A esta altura del año, puede que hayas vuelto, estés planificando, o incluso hasta disfrutando de tus vacaciones. Sea cual fuere la situación, el cine cuenta con varios ejemplos de historias relacionadas con los días de ocio. Y dado que el calor en Rosario es cada vez más agobiante, intentemos trasladarnos –al menos por un instante- a aquellos lugares donde la gente verdaderamente la pasa bien.
Calcémonos entonces los lentes de sol, preparemos algo de comida y viajemos hasta el sillón más cómodo de nuestra casa, por que estos son algunos títulos para vivir las vacaciones.
La laguna azul, de Randal Kleiser (1980)
Después del éxito de taquilla que significó Grease, Kleiser volvía a la pantalla grande con una historia romántica sobre dos niños que sobreviven al naufragio de un barco y deberán adaptarse al nuevo estilo de vida que la isla les exige. Si bien los jóvenes logran su cometido, el paso del tiempo, su desarrollo hormonal y la curiosidad instintiva provocará en ambos una atracción imposible de evitar.
Una historia romántica liviana que en su momento fue muy bien recibida por el público, principalmente adolescente. Por este papel, Broocke Shields alcanzaría un reconocimiento que no lograría mantener con el tiempo. Tampoco correría mejor suerte el actor protagonista, Christopher Atkins, de quién poco se supo después de este proyecto. Si se pudiera elegir, seguramente naufragar en esta playa del pacífico sur sería una gran elección
Fin de semana de locura, de Ted Kotcheff (1989)
Muy relacionada con las comedias de la época, quine no recuerda a estos dos antihéroes intentando hacer creer a toda una ciudad que su jefe –hombre poderoso y de mucho dinero- aún está vivo, cuando lo cierto es que ha fallecido.
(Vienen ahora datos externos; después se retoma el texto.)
(** [range(start, stop, step)] for a positive [step], unrolled with fuel:
    at most [stop - start] elements are produced. *)
Fixpoint range_from (fuel : nat) (i stop step : Z) : list Z :=
  match fuel with
  | O => []
  | S fuel' =>
      if i <? stop then i :: range_from fuel' (i + step) stop step else []
  end.

Definition range (start stop step : Z) : list Z :=
  range_from (Z.to_nat (stop - start)) start stop step.

End Py.

(** ** Exceptions and the state-and-error monad *)

(** An exception is represented by its message, [str(e)]. *)
Definition exn : Type := string.

Definition M (S A : Type) : Type := S -> (exn + A) * S.

Definition ret {S A} (a : A) : M S A := fun s => (inr a, s).

Definition raise {S A} (e : exn) : M S A := fun s => (inl e, s).

Definition bind {S A B} (m : M S A) (k : A -> M S B) : M S B :=
  fun s =>
    match m s with
    | (inr a, s') => k a s'
    | (inl e, s') => (inl e, s')
    end.

(** [try: m except Exception as e: h e]. *)
Definition try_except {S A} (m : M S A) (h : exn -> M S A) : M S A :=
  fun s =>
    match m s with
    | (inr a, s') => (inr a, s')
    | (inl e, s') => h e s'
    end.

(** A call into an external library: the oracle says whether it raises. *)
Definition call {S A} (outcome : exn + A) : M S A :=
  fun s => (outcome, s).

Definition check {S} (failure : option exn) : M S unit :=
  fun s => match failure with Some e => (inl e, s) | None => (inr tt, s) end.

Declare Scope monad_scope.
Delimit Scope monad_scope with monad.
Notation "x <- m ;; k" := (bind m (fun x => k))
  (at level 100, m at next level, right associativity) : monad_scope.
Notation "m ;;; k" := (bind m (fun _ => k))
  (at level 100, right associativity) : monad_scope.

(** [for x in xs: acc = body x acc], stopping at the first exception. *)
Fixpoint for_each {S A} (xs : list Z) (body : Z -> A -> M S A) (acc : A)
  : M S A :=
  match xs with
  | [] => ret acc
  | x :: xs' => bind (body x acc) (for_each xs' body)
  end.

(** ** Clips *)

(** A subtitle segment [(start_time, end_time, text)]. *)
Definition segment : Type := Q * Q * string.

(** The visual transforms of [moviepy.video.fx] that [apply_filter] uses. *)
Inductive transform : Type :=
| blackwhite
| colorx (factor : Q)
| lum_contrast (contrast : Q)
| sepia
| vignette
| gaussian_blur (sigma : Z).

(** The attribute of [vfx] a transform is looked up under. *)
Definition vfx_name (t : transform) : string :=
  match t with
  | blackwhite => "blackwhite"
  | colorx _ => "colorx"
  | lum_contrast _ => "lum_contrast"
  | sepia => "sepia"
  | vignette => "vignette"
  | gaussian_blur _ => "gaussian_blur"
  end.

(** Evaluating [vfx.<name>].  [vfx] is the module [moviepy.video.fx.all] of
    moviepy 1.x, the releases that have [moviepy.editor]; it defines
    [blackwhite], [colorx] and [lum_contrast], and has no [sepia],
    [vignette] or [gaussian_blur]: looking one of these up raises
    [AttributeError]. *)
Definition vfx_lookup (t : transform) : option exn :=
  match t with
  | blackwhite | colorx _ | lum_contrast _ => None
  | sepia | vignette | gaussian_blur _ =>
      Some ("module 'moviepy.video.fx.all' has no attribute '"
            +:+ vfx_name t +:+ "'")
  end.

(** A [TextClip] after [set_position], [set_start] and [set_end]. *)
Record text_clip : Type := TextClip {
  tc_text : string;
  tc_fontsize : Z;
  tc_color : string;
  tc_bg_color : string;
  tc_font : string;
  tc_width : Z;
  tc_method : string;
  tc_position : string * string;
  tc_start : Q;
  tc_end : Q
}.

(** A video clip: its frame size, the rectangle of the source frame it
    shows ([view_x1 <= x < view_x2], [view_y1 <= y < view_y2]), the
    transforms applied to it and the captions composited over it. *)
Record clip : Type := Clip {
  clip_w : Z;
  clip_h : Z;
  view_x1 : Z;
  view_y1 : Z;
  view_x2 : Z;
  view_y2 : Z;
  clip_fx : list transform;
  clip_layers : list text_clip
}.

(** A clip as [VideoFileClip] opens it. *)
Definition source_clip (w h : Z) : clip :=
  Clip w h 0 0 w h [] [].

(** Bound of the slice [pic[a:b]] over an axis of length [n]. *)
Definition slice_bound (n i : Z) : Z :=
  if i <? 0 then Z.max 0 (i + n) else Z.min i n.

(** [clip.crop(x1, y1, x2, y2)] of moviepy 1.x.  It first fills in the
    bounds with [x1 = x1 or 0], [y1 = y1 or 0], [x2 = x2 or clip.size[0]]
    and [y2 = y2 or clip.size[1]], so an upper bound given as [0] means the
    far edge of the frame (the first two change nothing on integers); then
    every frame becomes [pic[y1:y2, x1:x2]]. *)
Definition crop (c : clip) (x1 y1 x2 y2 : Z) : clip :=
  let x2 := if x2 =? 0 then clip_w c else x2 in
  let y2 := if y2 =? 0 then clip_h c else y2 in
  let xa := slice_bound (clip_w c) x1 in
  let xb := Z.max xa (slice_bound (clip_w c) x2) in
  let ya := slice_bound (clip_h c) y1 in
  let yb := Z.max ya (slice_bound (clip_h c) y2) in
  Clip (xb - xa) (yb - ya)
       (view_x1 c + xa) (view_y1 c + ya) (view_x1 c + xb) (view_y1 c + yb)
       (clip_fx c) (clip_layers c).

(** [clip.fx(f, ...)]. *)
Definition fx (c : clip) (t : transform) : clip :=
  Clip (clip_w c) (clip_h c) (view_x1 c) (view_y1 c) (view_x2 c) (view_y2 c)
       (clip_fx c ++ [t]) (clip_layers c).

(** [CompositeVideoClip([clip] + subtitle_clips)]: the size of the first
    clip, the other clips on top. *)
Definition composite (c : clip) (layers : list text_clip) : clip :=
  Clip (clip_w c) (clip_h c) (view_x1 c) (view_y1 c) (view_x2 c) (view_y2 c)
       (clip_fx c) (clip_layers c ++ layers).

(** ** [save_clip]: vertical reframing (lines 67-81) *)

Definition target_aspect_ratio : Q := 9 # 16.
Lemma rmtree_raises_lookup fs u removed :
  os_path_isdir fs u = true →
  (∀ u', u' ≠ u →
     entries (shutil_rmtree fs u (RmtreeRaises removed)) !! u' = entries fs !! u') ∧
  (∀ f, read_file (shutil_rmtree fs u (RmtreeRaises removed)) u f
        = if decide (f ∈ removed) then None else read_file fs u f).
Proof.
  intros (files & Hu)%isdir_lookup. unfold read_file.
  destruct fs as [root|]; cbn [shutil_rmtree fmap option_fmap option_map entries] in *;
    [|by rewrite lookup_empty in Hu].
  split.
  - intros u' Hne. by rewrite lookup_alter_ne.
  - intros f. rewrite lookup_alter_eq, Hu. cbn.
    destruct (decide (f ∈ removed)) as [Hin|Hout].
    + by apply lookup_foldr_delete.
    + by apply lookup_foldr_delete_not_elem_of.
Qed.

(** C5, amended.  [delete_user_images] answers [False] and changes neither
    storage nor version for the empty name, the all-users sentinel and a name
    (one path component) that is no directory; it returns a value in every
    case.  For an existing user's directory the other entries are always
    untouched.  When [shutil.rmtree] removes the directory, the answer is
    [True], the directory and with it every file of the user is gone, and
    [mark_updated] has run once: the version is the clock reading it took,
    which is a higher version whenever that reading is later than the old
    one.  When [shutil.rmtree] raises, the answer is [False], the version is
    as before, and of the user's files those already unlinked are gone. *)
Theorem delete_refuses_or_removes_namespace
    (username : string) (now : datetime) (rm : RmtreeOutcome) (s : ServerState) :
  (username = "" ∨ username = ALL_USERS_OPTION ∨
   Gallery.path_component username ∧ os_path_isdir (storage s) username = false →
     delete_user_images username now rm s = (s, false)) ∧
  (Gallery.path_component username → username ≠ ALL_USERS_OPTION →
   os_path_isdir (storage s) username = true →
     let after := delete_user_images username now rm s in
     (∀ u, u ≠ username → entries (storage after.1) !! u = entries (storage s) !! u) ∧
     match rm with
     | Removed =>
         after.2 = true ∧
         entries (storage after.1) !! username = None ∧
         (∀ f, read_file (storage after.1) username f = None) ∧
         get_user_images (storage after.1) username = Ok [] ∧
         (∀ l p, get_user_images (storage after.1) ALL_USERS_OPTION = Ok l → p ∈ l →
                 ∃ u f, u ≠ username ∧ is_Some (read_file (storage s) u f) ∧
                        has_image_extension f ∧ p = Gallery.path_of u f) ∧
         app_state after.1 = {| _last_update_time := now |} ∧
         stdout after.1 = (stdout s ++ [FileSystem_updated_at now])%list ∧
         (datetime_gt now (last_update_time (app_state s)) = true →
          datetime_gt (last_update_time (app_state after.1))
                      (last_update_time (app_state s)) = true)
     | RmtreeRaises removed =>
         after.2 = false ∧
         (∀ f, read_file (storage after.1) username f
               = if decide (f ∈ removed) then None
                 else read_file (storage s) username f) ∧
         app_state after.1 = app_state s ∧
         stdout after.1 = (stdout s ++ [Delete_failed username])%list
     end).
Proof.
  split.
  - intros Hbad. unfold delete_user_images.
    destruct (String.eqb_spec username "") as [|Hne]; [done|].
    destruct (bool_decide_reflect (username = ALL_USERS_OPTION)) as [|Hall]; [done|].
    cbn [orb]. destruct Hbad as [?|[?|[_ ->]]]; done.
  - intros Hne%component_nonempty Hall Hdir. cbn zeta. unfold delete_user_images.
    destruct (String.eqb_spec username "") as [|_]; [done|].
    rewrite bool_decide_eq_false_2 by done. rewrite Hdir. cbn [orb negb].
    destruct rm as [|removed];
      cbn [fst snd mark_updated print with_storage storage app_state stdout].
    + assert (entries (shutil_rmtree (storage s) username Removed) !! username = None)
        as Hgone.
      { rewrite rmtree_removed_lookup. by rewrite decide_True. }
      split_and!; try done.
      * intros u Hu. rewrite rmtree_removed_lookup. by rewrite decide_False.
      * intros f. unfold read_file. by rewrite Hgone.
      * rewrite get_user_images_user by done. rewrite Hgone.
        unfold user_images. by rewrite Hgone.
      * intros l p Hl Hp. destruct (get_user_images_sound _ _ _ _ Hl Hp) as [u Hu].
        apply elem_of_user_images_read in Hu as (f & Hf & Himg & ->).
        exists u, f. revert Hf. unfold read_file. rewrite rmtree_removed_lookup.
        destruct (decide (u = username)) as [->|Hneq]; [by intros [? ?]|done].
    + destruct (rmtree_raises_lookup (storage s) username removed Hdir) as [Hother Hfiles].
      by split_and!.
Qed.

Lemma delete_refuses_or_removes_namespace_witness :
  delete_user_images ALL_USERS_OPTION Sample.at_0145 Removed
    (Sample.serving Sample.two_users Sample.at_0130)
    = (Sample.serving Sample.two_users Sample.at_0130, false) ∧
  (delete_user_images "bob" Sample.at_0145 Removed
     (Sample.serving Sample.two_users Sample.at_0130)).2 = true.
Proof.
  split.
  - apply (delete_refuses_or_removes_namespace ALL_USERS_OPTION Sample.at_0145 Removed
             (Sample.serving Sample.two_users Sample.at_0130)).
    right. left. reflexivity.
  - refine (proj1 (proj2 (proj2 (delete_refuses_or_removes_namespace
                                   "bob" Sample.at_0145 Removed
                                   (Sample.serving Sample.two_users Sample.at_0130))
                                _ _ _))).
    + unfold Gallery.path_component. compute_done.
    + by vm_compute.
    + reflexivity.
Defined.
(** Distinct paths of [urlsToCache] are distinct resources. *)
Lemma precache_urls_differ origin p q :
  without_fragment origin = origin ->
  In p urlsToCache -> In q urlsToCache -> p <> q ->
  without_fragment (url (precache_request origin p))
  <> without_fragment (url (precache_request origin q)).
Proof.
  intros Ho Hp Hq Hne. cbn [precache_request url].
  rewrite !without_fragment_append by exact Ho. intros E.
  apply append_inj in E.
  pose proof urls_have_no_fragment as F. rewrite Forall_forall in F.
  rewrite (F p Hp), (F q Hq) in E. contradiction.
Qed.

Lemma fetch_all_some origin network paths entries :
  fetch_all origin network paths = Some entries ->
  map fst entries = map (precache_request origin) paths
  /\ Forall (fun e => network (fst e) = Some (snd e)
                      /\ response_ok (status (snd e)) = true
                      /\ storable (snd e) = true) entries.
Proof.
  revert entries. induction paths as [|path rest IH]; simpl; intros entries H.
  - injection H as <-. split; [reflexivity|constructor].
  - destruct (network (precache_request origin path)) as [res|] eqn:En;
      [|discriminate].
    destruct (fetch_all origin network rest) as [more|]; [|discriminate].
    destruct (response_ok (status res)) eqn:Eok; [|discriminate].
    destruct (storable res) eqn:Est; [|discriminate]. simpl in H.
    injection H as <-. destruct (IH more eq_refl) as [Hk Hf]. split.
    + simpl. now rewrite Hk.
    + constructor; [simpl; auto|exact Hf].
Qed.

Lemma fetch_all_none origin network paths :
  fetch_all origin network paths = None ->
  exists path, In path paths
    /\ forall res, network (precache_request origin path) = Some res ->
                   response_ok (status res) && storable res = false.
Proof.
  induction paths as [|path rest IH]; simpl; [discriminate|]. intros H.
  destruct (network (precache_request origin path)) as [res|] eqn:En.
  - destruct (fetch_all origin network rest) as [more|].
    + destruct (response_ok (status res) && storable res) eqn:Eok;
        [discriminate|].
      exists path. split; [now left|]. intros r Hr. congruence.
    + destruct (IH eq_refl) as (q & Hq & Hbad). exists q. split; [now right|].
      exact Hbad.
  - exists path. split; [now left|]. intros r Hr. congruence.
Qed.

Lemma put_all_others q entries c :
  Forall (fun e => without_fragment (url q)
                   <> without_fragment (url (fst e))) entries ->
  cache_match q (put_all entries c) = cache_match q c.
Proof.
  unfold put_all. revert c.
  induction entries as [|[req res] rest IH]; simpl; intros c H;
    [reflexivity|].
  inversion H as [|? ? Hne Hrest]; subst. rewrite IH by exact Hrest.
  apply put_keeps_others. exact Hne.
Qed.

Lemma put_all_in req res entries c :
  Forall (fun e => method (fst e) = "GET" /\ storable (snd e) = true)
         entries ->
  NoDup (map (fun e => without_fragment (url (fst e))) entries) ->
  In (req, res) entries ->
  cache_match req (put_all entries c) = Some res.
Proof.
  unfold put_all. revert c.
  induction entries as [|[r0 s0] rest IH]; simpl; intros c Hv Hnd Hin;
    [contradiction|].
  inversion Hv as [|? ? [Hm Hs] Hvrest]; subst.
  inversion Hnd as [|? ? Hfresh Hndrest]; subst.
  destruct Hin as [E|Hin].
  - injection E as -> ->.
    fold (put_all rest (put_or_keep req res c)).
    rewrite put_all_others.
    + now apply put_then_match.
    + apply Forall_forall. intros e He E. apply Hfresh.
      apply in_map_iff. exists e. simpl in *. split; [now symmetry|exact He].
  - apply IH; assumption.
Qed.

Lemma update_in name f cs n :
  In n (map fst (caches_update name f cs)) -> n = name \/ In n (map fst cs).
Proof.
  induction cs as [|[m c] cs IH]; simpl.
  - intros [H|[]]; auto.
  - destruct (String.eqb m name); simpl; [auto|].
    intros [H|H]; [auto|]. destruct (IH H); auto.
Qed.

Lemma update_names name f cs :
  unique_names cs -> unique_names (caches_update name f cs).
Proof.
  unfold unique_names. induction cs as [|[m c] cs IH]; simpl; intros Hnd.
  - repeat constructor. intros [].
  - inversion Hnd as [|? ? Hm Hrest]; subst.
    destruct (String.eqb m name) eqn:E; simpl.
    + constructor; assumption.
    + constructor; [|apply IH, Hrest].
      intros Hn. apply update_in in Hn. destruct Hn as [Hn|Hn].
      * apply String.eqb_neq in E. contradiction.
      * contradiction.
Qed.

(** X27. Installation is all or nothing, and what it stores is what the
    application is served later.  It succeeds exactly when the network
    answers each of the ten precached paths with a response that is ok
    and that [cache.addAll] can store (its status is not 206, its [Vary]
    header has no [*]).  When it succeeds, the current cache answers a
    request for each of these paths with the response just fetched, and
    once the worker is activated a GET for the same resource (the path,
    with any fragment, and the headers of the precache request) is
    answered with that response without any use of the network.  When it
    fails, no cache has gained or lost an entry. *)
Theorem X27_install_precaches_all_paths_or_nothing :
  forall (origin : string) (network other : Network) (cs : CacheStorage),
    unique_names cs ->
    without_fragment origin = origin ->
    let cs1 := fst (oninstall origin network cs) in
    (snd (oninstall origin network cs) = true <->
     forall path, In path urlsToCache ->
       exists res, network (precache_request origin path) = Some res
                   /\ response_ok (status res) = true
                   /\ storable res = true)
    /\ (snd (oninstall origin network cs) = true ->
        forall path res q,
          In path urlsToCache ->
          network (precache_request origin path) = Some res ->
          same_resource q (precache_request origin path) ->
          String.prefix origin (url q) = true ->
          cache_match q (caches_get CACHE_NAME cs1) = Some res
          /\ onfetch origin other q (onactivate cs1)
             = (onactivate cs1, RespondWith (Some res), []))
    /\ (snd (oninstall origin network cs) = false ->
        forall name, caches_get name cs1 = caches_get name cs).
Proof.
  intros origin network other cs Hu Horigin cs1. unfold cs1, oninstall.
  destruct (fetch_all origin network urlsToCache) as [entries|] eqn:Ef;
    cbn [fst snd].
  - destruct (fetch_all_some _ _ _ _ Ef) as [Hk Hf].
    assert (Hin : forall path, In path urlsToCache ->
              exists res, In (precache_request origin path, res) entries
                /\ network (precache_request origin path) = Some res
                /\ response_ok (status res) = true
                /\ storable res = true).
    { intros path Hp.
      assert (Hm : In (precache_request origin path) (map fst entries)).
      { rewrite Hk. now apply in_map. }
      apply in_map_iff in Hm. destruct Hm as ([k r] & Ek & He).
      simpl in Ek. subst k. exists r. split; [exact He|].
      rewrite Forall_forall in Hf. exact (Hf _ He). }
    assert (Hvalid : Forall (fun e => method (fst e) = "GET"
                                      /\ storable (snd e) = true) entries).
    { apply Forall_forall. intros [k r] He.
      assert (Hm : In k (map fst entries)).
      { apply in_map_iff. exists (k, r). auto. }
      rewrite Hk in Hm. apply in_map_iff in Hm. destruct Hm as (path & <- & _).
      rewrite Forall_forall in Hf. destruct (Hf _ He) as (_ & _ & Hs).
      split; [reflexivity|exact Hs]. }
    assert (Hnd : NoDup (map (fun e => without_fragment (url (fst e)))
                             entries)).
    { rewrite <- (map_map fst (fun r => without_fragment (url r))), Hk.
      rewrite map_map.
      apply NoDup_map_NoDup_ForallPairs; [|apply urls_distinct].
      intros p q Hp Hq E. destruct (string_dec p q) as [|Hne]; [assumption|].
      exfalso. exact (precache_urls_differ origin p q Horigin Hp Hq Hne E). }
    split; [|split]; [| |discriminate].
    + split; [|reflexivity]. intros _ path Hp.
      destruct (Hin path Hp) as (res & _ & Hn & Hok & Hs). eauto.
    + intros _ path res q Hp Hn Hsame Hprefix.
      destruct (Hin path Hp) as (r & He & Hn' & _).
      assert (r = res) by congruence. subst r.
      assert (Hc : cache_match q
                     (caches_get CACHE_NAME
                        (caches_update CACHE_NAME (put_all entries) cs))
                   = Some res).
      { rewrite caches_get_update_same.
        rewrite (cache_match_same q _ _ Hsame).
        now apply put_all_in. }
      split; [exact Hc|].
      unfold onfetch, respond. destruct Hsame as (Hm & _). rewrite Hm.
      cbn [precache_request method]. rewrite Hprefix.
      cbn [String.eqb negb].
      rewrite activate_match by (apply update_names, Hu).
      rewrite Hc. reflexivity.
  - split; [|split].
    + split; [discriminate|]. intros Hall.
      destruct (fetch_all_none _ _ _ Ef) as (path & Hp & Hbad).
      destruct (Hall path Hp) as (res & Hn & Hok & Hs).
      specialize (Hbad res Hn). rewrite Hok, Hs in Hbad. discriminate.
    + discriminate.
    + intros _ name. destruct (String.eqb name CACHE_NAME) eqn:E.
      * apply String.eqb_eq in E. subst name.
        apply (caches_get_update_same CACHE_NAME (fun c => c)).
      * apply String.eqb_neq in E. now apply caches_get_update_other.
Qed.

Lemma X27_witness :
  onfetch ORIGIN offline
    (mkRequest "GET" (ORIGIN ++ "/manifest.json#icons") [])
    (onactivate (fst (oninstall ORIGIN echo [])))
  = (onactivate (fst (oninstall ORIGIN echo [])),
     RespondWith (Some (mkResponse 200 (ORIGIN ++ "/manifest.json") [])),
     []).
Proof.
  destruct (X27_install_precaches_all_paths_or_nothing ORIGIN echo offline [])
    as (_ & H & _).
  - constructor.
  - reflexivity.
  - apply (H eq_refl "/manifest.json").
    + simpl. tauto.
    + reflexivity.
    + split; [reflexivity|]. split; [reflexivity|]. intros name. reflexivity.
    + reflexivity.
Defined.

End ServiceWorkerProps.

(** ** The research assistant *)

Module ResearchProps.
Import Research.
Una gran originalidad en la trama, buenas actuaciones y situaciones desopilantes, hacen de este filme algo estúpidamente divertido. Agraciada por la enorme repetición en el cable, todavía queda en la memoria de aquellos nostálgicos, una buena época para la comedia norteamericana. Simplemente divertida, ni más ni menos.
Graciosa promoción de la televisión española sobre el film:
El último verano de la boyita, de Julia Solomonoff (2008)
Jorgelina está de vacaciones y viaja al campo, donde está trabajando su padre médico. Ella es amiga de Mario, el hijo de los peones que tiene la misma edad que ella. Como cada año, estos meses son una buena razón para entablar una amistad que os une cada vez más. Sin embargo, algo está pasando en el cuerpo de Mario y Jorgelina, como su amiga, deberá plantearse la decisión ética de recurrir a la mano de profesional de su padre, o a guardar el secreto que mantenga su amistad.
Gran historia para una muy interesante película de la directora rosarina, también responsable de Hermanas. A los bellos escenarios del campo, se suman unas actuaciones muy precisas (principalmente la pareja protagonista) y un guión más que sólido. Tuvo su paso por los cines locales durante el 2009, y es una buena opción a tener en cuenta.